----- Data for analysis

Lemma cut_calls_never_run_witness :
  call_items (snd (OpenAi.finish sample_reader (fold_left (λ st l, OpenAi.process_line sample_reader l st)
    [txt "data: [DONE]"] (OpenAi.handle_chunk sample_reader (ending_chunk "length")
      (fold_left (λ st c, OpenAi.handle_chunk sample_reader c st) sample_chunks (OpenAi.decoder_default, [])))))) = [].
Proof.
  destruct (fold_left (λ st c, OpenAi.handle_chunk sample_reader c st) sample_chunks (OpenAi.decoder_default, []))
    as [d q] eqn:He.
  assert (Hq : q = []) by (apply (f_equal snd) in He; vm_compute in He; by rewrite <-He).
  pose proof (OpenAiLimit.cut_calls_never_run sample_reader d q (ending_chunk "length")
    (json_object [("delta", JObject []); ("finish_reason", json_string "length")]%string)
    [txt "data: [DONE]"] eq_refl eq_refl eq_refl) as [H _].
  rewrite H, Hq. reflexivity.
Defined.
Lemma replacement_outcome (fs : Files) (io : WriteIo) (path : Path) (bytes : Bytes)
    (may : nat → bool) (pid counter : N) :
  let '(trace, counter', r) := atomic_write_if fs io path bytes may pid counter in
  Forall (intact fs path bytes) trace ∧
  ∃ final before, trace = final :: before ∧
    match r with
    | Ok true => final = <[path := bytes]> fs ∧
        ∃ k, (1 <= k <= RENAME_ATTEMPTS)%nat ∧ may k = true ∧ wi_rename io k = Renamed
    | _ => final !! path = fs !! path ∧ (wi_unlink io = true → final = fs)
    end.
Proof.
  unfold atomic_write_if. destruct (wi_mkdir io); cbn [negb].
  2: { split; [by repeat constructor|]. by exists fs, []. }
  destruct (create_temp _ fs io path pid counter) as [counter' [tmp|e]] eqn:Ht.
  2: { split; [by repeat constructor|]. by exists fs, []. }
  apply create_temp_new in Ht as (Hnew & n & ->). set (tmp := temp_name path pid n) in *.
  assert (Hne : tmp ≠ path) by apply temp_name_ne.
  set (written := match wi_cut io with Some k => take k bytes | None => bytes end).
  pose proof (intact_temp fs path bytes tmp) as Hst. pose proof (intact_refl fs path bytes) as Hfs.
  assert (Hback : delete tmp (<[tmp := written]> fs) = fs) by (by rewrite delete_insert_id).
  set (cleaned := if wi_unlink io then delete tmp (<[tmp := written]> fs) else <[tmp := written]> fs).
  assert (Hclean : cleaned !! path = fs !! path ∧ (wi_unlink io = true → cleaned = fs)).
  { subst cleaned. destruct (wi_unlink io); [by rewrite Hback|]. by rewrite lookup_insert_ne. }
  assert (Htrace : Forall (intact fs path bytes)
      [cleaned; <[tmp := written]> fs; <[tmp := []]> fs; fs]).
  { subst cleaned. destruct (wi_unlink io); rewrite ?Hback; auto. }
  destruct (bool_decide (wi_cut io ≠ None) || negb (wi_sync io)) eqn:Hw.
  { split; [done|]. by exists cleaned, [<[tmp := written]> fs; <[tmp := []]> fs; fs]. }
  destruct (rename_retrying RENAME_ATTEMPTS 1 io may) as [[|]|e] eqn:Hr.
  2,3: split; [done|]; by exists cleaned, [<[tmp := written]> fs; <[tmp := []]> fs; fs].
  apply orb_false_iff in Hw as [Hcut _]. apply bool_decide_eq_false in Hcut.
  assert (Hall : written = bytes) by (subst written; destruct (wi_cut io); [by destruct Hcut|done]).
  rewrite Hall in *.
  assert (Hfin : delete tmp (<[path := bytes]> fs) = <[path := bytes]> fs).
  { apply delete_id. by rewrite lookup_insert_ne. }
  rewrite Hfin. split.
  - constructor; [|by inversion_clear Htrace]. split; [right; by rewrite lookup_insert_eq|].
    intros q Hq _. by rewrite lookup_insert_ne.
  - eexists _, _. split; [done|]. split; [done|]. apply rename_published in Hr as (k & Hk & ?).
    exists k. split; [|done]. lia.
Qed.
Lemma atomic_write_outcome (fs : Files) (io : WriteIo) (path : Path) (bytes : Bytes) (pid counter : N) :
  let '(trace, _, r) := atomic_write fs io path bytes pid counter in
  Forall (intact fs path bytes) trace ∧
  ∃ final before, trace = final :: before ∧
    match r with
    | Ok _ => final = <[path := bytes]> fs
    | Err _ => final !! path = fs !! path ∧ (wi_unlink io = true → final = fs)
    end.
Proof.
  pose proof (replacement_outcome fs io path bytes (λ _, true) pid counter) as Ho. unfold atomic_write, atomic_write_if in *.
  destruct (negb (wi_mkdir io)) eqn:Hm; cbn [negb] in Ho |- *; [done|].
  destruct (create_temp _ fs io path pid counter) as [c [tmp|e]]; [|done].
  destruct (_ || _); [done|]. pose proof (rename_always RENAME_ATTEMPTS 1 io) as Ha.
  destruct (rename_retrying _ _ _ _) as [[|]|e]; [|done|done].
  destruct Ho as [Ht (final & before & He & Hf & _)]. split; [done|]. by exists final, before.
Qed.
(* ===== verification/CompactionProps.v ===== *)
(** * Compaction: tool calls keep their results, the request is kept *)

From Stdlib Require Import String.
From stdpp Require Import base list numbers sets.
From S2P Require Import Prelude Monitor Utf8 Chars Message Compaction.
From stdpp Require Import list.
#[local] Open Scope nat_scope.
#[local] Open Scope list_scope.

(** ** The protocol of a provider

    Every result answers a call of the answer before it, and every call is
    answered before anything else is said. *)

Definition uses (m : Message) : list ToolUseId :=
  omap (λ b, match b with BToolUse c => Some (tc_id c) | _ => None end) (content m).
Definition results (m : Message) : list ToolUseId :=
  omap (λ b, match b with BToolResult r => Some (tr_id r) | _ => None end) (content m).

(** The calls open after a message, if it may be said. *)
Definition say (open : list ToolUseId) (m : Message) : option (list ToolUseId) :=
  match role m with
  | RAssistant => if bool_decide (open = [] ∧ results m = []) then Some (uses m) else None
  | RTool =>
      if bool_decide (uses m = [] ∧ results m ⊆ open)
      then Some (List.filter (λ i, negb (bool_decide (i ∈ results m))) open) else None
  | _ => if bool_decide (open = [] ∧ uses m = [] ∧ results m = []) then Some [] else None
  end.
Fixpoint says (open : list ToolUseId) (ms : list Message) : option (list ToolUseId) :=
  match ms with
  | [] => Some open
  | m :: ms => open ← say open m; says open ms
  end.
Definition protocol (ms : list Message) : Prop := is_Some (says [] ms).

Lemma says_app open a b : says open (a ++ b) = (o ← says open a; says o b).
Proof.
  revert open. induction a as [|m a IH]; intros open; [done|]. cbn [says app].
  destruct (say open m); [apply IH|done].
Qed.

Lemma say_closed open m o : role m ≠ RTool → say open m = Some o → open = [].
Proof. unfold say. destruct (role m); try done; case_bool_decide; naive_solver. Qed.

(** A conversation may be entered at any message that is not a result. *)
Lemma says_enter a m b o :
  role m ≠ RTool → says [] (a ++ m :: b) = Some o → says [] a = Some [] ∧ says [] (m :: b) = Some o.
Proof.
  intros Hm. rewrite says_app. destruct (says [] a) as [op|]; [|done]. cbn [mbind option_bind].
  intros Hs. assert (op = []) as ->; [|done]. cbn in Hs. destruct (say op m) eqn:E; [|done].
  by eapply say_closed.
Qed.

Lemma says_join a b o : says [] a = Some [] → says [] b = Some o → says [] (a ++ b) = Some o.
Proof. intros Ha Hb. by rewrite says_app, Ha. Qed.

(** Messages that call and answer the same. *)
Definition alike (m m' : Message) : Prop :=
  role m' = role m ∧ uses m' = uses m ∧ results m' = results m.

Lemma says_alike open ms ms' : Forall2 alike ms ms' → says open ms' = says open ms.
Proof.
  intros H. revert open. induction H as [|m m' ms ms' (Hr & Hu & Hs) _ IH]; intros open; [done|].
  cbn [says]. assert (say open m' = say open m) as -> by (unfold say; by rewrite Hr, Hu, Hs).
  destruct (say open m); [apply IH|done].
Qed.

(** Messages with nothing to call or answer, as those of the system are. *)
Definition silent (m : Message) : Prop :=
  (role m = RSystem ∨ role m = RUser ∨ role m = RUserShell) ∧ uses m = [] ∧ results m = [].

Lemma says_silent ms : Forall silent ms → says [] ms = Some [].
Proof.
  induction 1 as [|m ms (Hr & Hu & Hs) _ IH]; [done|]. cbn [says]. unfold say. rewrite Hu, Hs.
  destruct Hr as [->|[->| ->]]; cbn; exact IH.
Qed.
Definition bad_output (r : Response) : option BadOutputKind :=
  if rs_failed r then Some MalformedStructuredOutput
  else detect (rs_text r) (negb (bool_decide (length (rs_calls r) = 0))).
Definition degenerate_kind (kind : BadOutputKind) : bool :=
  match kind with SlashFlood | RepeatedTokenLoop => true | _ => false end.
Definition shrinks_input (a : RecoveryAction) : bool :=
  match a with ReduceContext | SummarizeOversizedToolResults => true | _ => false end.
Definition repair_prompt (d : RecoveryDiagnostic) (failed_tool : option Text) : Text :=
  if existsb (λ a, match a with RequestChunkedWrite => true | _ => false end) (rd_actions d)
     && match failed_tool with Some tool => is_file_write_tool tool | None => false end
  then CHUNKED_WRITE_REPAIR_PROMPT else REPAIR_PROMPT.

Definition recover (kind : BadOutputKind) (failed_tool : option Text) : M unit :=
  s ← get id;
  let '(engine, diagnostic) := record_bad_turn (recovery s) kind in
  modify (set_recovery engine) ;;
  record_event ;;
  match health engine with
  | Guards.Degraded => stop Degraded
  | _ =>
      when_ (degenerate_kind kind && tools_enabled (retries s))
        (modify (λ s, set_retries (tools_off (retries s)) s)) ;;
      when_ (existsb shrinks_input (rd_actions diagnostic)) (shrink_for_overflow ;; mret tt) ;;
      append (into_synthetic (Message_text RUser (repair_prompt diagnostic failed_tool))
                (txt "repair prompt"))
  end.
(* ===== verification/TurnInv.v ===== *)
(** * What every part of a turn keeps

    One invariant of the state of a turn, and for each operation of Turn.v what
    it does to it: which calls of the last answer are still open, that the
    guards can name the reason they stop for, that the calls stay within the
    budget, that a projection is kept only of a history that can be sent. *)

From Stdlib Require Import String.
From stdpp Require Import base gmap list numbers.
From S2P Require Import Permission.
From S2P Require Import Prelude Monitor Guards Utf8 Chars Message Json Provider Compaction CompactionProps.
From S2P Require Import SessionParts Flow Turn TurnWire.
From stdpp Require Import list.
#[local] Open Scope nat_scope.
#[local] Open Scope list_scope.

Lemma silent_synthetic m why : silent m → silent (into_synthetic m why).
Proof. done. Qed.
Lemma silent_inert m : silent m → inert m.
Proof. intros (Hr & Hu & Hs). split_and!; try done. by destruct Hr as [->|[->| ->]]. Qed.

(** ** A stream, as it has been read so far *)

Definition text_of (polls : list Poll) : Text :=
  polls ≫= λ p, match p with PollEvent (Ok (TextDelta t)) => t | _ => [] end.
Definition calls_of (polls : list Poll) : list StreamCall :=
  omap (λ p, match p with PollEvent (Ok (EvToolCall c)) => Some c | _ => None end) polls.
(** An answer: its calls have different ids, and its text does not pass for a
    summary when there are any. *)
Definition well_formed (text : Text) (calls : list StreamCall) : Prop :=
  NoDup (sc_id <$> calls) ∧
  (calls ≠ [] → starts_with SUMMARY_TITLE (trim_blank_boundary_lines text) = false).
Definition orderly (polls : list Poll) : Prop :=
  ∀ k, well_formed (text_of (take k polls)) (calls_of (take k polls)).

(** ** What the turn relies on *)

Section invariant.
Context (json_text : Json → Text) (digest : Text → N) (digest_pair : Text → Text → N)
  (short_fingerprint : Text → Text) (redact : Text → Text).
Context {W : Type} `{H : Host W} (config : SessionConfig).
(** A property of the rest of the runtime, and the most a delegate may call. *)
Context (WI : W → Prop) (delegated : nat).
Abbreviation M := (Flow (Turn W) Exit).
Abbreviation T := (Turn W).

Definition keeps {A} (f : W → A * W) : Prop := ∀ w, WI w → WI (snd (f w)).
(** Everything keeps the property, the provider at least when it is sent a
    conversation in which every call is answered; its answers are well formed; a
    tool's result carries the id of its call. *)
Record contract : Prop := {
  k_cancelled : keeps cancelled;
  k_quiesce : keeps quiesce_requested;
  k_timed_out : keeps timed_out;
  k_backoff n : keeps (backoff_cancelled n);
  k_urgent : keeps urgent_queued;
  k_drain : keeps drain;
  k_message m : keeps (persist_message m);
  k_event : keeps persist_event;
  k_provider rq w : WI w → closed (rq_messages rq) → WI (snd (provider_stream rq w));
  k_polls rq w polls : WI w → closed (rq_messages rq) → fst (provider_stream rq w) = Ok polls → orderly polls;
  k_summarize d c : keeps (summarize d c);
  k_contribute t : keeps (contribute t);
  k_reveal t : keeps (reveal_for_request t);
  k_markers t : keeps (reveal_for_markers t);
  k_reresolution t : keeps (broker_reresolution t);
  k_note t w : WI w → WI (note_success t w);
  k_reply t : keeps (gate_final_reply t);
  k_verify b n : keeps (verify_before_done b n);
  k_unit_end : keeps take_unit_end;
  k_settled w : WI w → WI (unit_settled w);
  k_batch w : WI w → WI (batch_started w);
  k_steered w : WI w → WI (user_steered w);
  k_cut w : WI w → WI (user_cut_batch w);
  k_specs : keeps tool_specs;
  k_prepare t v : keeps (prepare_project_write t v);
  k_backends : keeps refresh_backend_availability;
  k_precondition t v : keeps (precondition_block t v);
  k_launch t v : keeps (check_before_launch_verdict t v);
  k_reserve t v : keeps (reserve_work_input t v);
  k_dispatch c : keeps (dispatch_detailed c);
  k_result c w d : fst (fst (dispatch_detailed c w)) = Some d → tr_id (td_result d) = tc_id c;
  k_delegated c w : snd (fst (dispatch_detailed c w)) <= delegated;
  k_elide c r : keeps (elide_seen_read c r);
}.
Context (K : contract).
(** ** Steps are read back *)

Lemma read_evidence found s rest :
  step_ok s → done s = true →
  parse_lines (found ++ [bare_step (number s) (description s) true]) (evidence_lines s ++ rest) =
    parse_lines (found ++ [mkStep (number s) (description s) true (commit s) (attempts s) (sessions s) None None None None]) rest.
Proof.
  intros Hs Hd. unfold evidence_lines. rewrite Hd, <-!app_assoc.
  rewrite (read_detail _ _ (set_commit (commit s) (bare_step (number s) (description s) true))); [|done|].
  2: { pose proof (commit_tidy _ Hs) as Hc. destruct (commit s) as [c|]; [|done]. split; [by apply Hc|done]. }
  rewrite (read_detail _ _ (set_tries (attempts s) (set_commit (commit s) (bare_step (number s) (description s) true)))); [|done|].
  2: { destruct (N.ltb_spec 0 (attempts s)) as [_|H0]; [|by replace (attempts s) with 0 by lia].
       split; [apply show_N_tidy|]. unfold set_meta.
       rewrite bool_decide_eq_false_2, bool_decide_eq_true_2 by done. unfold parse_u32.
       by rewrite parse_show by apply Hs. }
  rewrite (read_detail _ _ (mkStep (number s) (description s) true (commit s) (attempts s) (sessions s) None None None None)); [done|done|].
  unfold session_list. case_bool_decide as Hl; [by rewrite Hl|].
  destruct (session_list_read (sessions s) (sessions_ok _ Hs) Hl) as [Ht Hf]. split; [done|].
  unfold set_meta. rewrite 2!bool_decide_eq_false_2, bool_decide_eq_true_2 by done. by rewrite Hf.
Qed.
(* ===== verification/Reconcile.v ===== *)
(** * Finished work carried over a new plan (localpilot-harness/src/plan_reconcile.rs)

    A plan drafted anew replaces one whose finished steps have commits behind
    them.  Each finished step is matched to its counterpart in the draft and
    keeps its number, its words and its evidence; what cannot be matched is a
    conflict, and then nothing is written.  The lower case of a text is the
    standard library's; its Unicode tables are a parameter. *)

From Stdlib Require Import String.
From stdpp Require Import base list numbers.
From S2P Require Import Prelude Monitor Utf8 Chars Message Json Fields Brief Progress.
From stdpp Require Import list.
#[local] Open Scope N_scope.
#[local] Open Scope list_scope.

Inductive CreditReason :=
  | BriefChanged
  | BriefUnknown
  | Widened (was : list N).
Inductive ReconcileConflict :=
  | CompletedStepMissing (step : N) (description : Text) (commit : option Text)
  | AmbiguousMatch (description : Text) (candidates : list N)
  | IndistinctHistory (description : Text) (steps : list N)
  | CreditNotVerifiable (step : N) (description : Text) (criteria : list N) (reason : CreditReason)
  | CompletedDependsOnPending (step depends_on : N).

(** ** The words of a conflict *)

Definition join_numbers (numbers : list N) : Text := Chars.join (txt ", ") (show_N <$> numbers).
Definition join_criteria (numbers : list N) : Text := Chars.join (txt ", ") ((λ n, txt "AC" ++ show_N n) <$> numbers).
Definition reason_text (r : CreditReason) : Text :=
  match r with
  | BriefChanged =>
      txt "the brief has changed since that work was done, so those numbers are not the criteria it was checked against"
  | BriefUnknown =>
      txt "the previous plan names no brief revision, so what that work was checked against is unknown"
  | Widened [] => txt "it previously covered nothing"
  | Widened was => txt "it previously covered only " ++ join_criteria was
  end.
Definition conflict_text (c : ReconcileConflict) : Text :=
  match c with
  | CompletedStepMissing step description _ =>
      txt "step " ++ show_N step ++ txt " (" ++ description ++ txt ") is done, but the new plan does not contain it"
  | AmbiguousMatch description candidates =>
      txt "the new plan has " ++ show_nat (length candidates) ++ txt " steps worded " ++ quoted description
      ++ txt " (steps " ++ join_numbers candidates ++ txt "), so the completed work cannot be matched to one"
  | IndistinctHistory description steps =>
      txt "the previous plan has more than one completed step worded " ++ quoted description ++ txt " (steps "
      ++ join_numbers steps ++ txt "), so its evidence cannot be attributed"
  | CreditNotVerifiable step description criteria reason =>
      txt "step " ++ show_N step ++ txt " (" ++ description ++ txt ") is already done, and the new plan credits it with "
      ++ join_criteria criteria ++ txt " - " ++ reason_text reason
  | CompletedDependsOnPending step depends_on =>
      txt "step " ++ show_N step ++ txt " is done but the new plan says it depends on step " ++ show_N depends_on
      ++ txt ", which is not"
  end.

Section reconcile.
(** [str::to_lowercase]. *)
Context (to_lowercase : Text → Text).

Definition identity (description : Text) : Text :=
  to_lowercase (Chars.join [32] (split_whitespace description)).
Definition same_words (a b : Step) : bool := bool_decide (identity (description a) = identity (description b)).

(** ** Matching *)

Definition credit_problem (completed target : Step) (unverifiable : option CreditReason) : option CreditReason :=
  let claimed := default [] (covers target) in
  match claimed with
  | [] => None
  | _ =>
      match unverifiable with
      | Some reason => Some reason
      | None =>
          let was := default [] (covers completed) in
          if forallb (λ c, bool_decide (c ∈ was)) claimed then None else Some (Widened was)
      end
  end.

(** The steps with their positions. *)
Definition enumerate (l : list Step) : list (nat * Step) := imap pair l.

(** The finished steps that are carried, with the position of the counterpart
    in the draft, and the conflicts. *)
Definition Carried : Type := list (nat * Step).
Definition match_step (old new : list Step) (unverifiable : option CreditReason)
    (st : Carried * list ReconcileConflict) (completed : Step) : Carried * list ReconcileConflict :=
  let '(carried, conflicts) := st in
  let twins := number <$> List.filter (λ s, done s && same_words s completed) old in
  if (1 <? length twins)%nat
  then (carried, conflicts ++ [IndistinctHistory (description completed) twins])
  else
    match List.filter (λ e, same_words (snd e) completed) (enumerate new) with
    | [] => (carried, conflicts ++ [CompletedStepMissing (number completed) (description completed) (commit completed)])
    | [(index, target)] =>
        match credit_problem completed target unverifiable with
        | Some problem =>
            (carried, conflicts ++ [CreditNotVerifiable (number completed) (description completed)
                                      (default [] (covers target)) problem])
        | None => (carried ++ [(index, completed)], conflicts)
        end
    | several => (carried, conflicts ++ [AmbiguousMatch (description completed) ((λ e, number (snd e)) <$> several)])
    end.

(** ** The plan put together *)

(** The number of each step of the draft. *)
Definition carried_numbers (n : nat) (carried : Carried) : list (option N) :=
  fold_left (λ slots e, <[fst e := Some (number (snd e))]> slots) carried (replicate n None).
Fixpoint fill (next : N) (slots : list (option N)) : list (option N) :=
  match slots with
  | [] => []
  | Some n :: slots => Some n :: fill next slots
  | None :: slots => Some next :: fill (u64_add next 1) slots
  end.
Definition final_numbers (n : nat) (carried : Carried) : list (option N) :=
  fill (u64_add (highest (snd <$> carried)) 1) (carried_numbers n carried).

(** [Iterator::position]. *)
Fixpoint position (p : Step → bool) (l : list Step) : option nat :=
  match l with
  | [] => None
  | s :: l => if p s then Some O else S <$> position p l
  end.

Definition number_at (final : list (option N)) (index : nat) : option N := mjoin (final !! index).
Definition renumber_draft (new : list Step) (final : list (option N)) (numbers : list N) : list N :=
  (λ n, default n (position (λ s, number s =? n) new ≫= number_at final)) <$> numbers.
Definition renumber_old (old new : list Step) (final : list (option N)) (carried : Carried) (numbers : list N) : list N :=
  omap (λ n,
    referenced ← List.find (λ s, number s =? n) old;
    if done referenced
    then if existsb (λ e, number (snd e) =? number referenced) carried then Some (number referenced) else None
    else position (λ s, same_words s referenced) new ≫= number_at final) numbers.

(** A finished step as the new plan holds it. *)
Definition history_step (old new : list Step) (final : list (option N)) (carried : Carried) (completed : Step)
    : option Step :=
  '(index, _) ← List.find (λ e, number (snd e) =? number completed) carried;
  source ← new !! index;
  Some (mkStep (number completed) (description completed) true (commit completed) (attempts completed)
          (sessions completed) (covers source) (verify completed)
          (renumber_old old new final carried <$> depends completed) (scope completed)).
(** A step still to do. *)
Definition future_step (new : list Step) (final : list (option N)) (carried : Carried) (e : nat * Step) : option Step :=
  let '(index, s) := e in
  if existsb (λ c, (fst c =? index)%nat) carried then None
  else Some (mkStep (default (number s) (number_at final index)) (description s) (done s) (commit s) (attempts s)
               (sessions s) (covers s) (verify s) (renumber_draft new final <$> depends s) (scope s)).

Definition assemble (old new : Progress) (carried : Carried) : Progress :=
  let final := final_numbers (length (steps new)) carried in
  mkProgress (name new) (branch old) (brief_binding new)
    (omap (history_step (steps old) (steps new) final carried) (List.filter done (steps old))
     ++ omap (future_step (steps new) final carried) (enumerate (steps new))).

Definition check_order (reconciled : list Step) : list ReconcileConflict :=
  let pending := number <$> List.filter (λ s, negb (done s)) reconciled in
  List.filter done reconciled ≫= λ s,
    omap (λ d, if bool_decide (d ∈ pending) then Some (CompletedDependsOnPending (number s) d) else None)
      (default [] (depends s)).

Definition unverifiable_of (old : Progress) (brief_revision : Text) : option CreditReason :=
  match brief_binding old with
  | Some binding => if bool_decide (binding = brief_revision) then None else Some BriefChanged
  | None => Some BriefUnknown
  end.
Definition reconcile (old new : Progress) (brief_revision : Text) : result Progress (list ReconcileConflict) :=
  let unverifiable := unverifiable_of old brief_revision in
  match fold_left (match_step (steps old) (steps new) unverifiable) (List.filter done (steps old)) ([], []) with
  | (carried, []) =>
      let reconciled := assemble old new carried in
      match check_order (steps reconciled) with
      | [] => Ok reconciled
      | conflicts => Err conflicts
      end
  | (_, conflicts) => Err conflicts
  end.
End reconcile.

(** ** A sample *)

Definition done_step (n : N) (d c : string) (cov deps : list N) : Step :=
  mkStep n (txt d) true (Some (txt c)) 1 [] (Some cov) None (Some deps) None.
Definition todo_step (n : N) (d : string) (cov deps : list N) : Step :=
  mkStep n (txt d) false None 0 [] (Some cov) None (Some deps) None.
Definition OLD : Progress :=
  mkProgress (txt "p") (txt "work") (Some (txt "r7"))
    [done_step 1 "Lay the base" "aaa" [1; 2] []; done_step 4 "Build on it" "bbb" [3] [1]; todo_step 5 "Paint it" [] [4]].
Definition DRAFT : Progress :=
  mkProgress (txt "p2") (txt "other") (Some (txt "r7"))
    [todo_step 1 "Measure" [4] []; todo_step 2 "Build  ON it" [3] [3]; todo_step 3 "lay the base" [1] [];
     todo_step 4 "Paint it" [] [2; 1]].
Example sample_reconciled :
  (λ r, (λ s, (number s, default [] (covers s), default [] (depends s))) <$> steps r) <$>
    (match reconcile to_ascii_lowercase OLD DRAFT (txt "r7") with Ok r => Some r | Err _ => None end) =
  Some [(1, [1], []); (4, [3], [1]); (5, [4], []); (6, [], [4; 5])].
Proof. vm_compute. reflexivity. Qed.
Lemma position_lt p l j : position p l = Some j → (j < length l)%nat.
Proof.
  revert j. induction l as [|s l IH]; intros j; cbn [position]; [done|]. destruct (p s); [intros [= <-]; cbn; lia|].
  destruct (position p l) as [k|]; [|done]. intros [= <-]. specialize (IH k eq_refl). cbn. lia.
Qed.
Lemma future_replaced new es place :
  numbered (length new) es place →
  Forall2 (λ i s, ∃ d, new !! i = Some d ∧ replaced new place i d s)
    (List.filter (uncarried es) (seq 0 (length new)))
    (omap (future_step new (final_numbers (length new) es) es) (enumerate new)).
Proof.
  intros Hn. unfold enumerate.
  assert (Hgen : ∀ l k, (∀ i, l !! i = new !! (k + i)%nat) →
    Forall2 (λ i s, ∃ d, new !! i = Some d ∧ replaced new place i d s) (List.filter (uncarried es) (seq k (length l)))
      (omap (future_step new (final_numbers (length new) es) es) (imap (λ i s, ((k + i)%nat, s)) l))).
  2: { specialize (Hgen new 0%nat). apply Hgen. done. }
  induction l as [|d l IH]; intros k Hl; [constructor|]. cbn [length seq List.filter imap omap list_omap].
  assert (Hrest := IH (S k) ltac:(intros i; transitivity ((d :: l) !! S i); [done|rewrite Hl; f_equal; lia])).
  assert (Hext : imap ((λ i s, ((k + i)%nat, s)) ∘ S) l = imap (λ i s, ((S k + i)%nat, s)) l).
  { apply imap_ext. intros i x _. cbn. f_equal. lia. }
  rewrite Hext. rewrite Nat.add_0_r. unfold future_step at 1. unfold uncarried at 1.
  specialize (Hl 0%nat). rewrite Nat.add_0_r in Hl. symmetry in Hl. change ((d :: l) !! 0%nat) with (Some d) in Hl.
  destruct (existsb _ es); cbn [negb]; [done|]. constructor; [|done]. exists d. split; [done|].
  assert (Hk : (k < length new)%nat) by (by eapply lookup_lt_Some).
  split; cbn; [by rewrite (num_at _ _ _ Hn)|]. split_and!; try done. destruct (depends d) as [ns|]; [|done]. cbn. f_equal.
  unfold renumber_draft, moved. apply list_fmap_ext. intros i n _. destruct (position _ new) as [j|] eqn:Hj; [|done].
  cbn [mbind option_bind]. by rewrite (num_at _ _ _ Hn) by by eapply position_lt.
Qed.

----------

◆ Exercise aim:
Retype, exactly and in full, the lines above from the one containing "cbn [says]. assert" through the one containing "s ← get id;".

◆ Response box:
  cbn [says]. assert (say open m' = say open m) as -> by (unfold say; by rewrite Hr, Hu, Hs).
  destruct (say open m); [apply IH|done].
Qed.

(** Messages with nothing to call or answer, as those of the system are. *)
Definition silent (m : Message) : Prop :=
  (role m = RSystem ∨ role m = RUser ∨ role m = RUserShell) ∧ uses m = [] ∧ results m = [].

Lemma says_silent ms : Forall silent ms → says [] ms = Some [].
Proof.
  induction 1 as [|m ms (Hr & Hu & Hs) _ IH]; [done|]. cbn [says]. unfold say. rewrite Hu, Hs.
  destruct Hr as [->|[->| ->]]; cbn; exact IH.
Qed.
Definition bad_output (r : Response) : option BadOutputKind :=
  if rs_failed r then Some MalformedStructuredOutput
  else detect (rs_text r) (negb (bool_decide (length (rs_calls r) = 0))).
Definition degenerate_kind (kind : BadOutputKind) : bool :=
  match kind with SlashFlood | RepeatedTokenLoop => true | _ => false end.
Definition shrinks_input (a : RecoveryAction) : bool :=
  match a with ReduceContext | SummarizeOversizedToolResults => true | _ => false end.
Definition repair_prompt (d : RecoveryDiagnostic) (failed_tool : option Text) : Text :=
  if existsb (λ a, match a with RequestChunkedWrite => true | _ => false end) (rd_actions d)
     && match failed_tool with Some tool => is_file_write_tool tool | None => false end
  then CHUNKED_WRITE_REPAIR_PROMPT else REPAIR_PROMPT.

Definition recover (kind : BadOutputKind) (failed_tool : option Text) : M unit :=
  s ← get id;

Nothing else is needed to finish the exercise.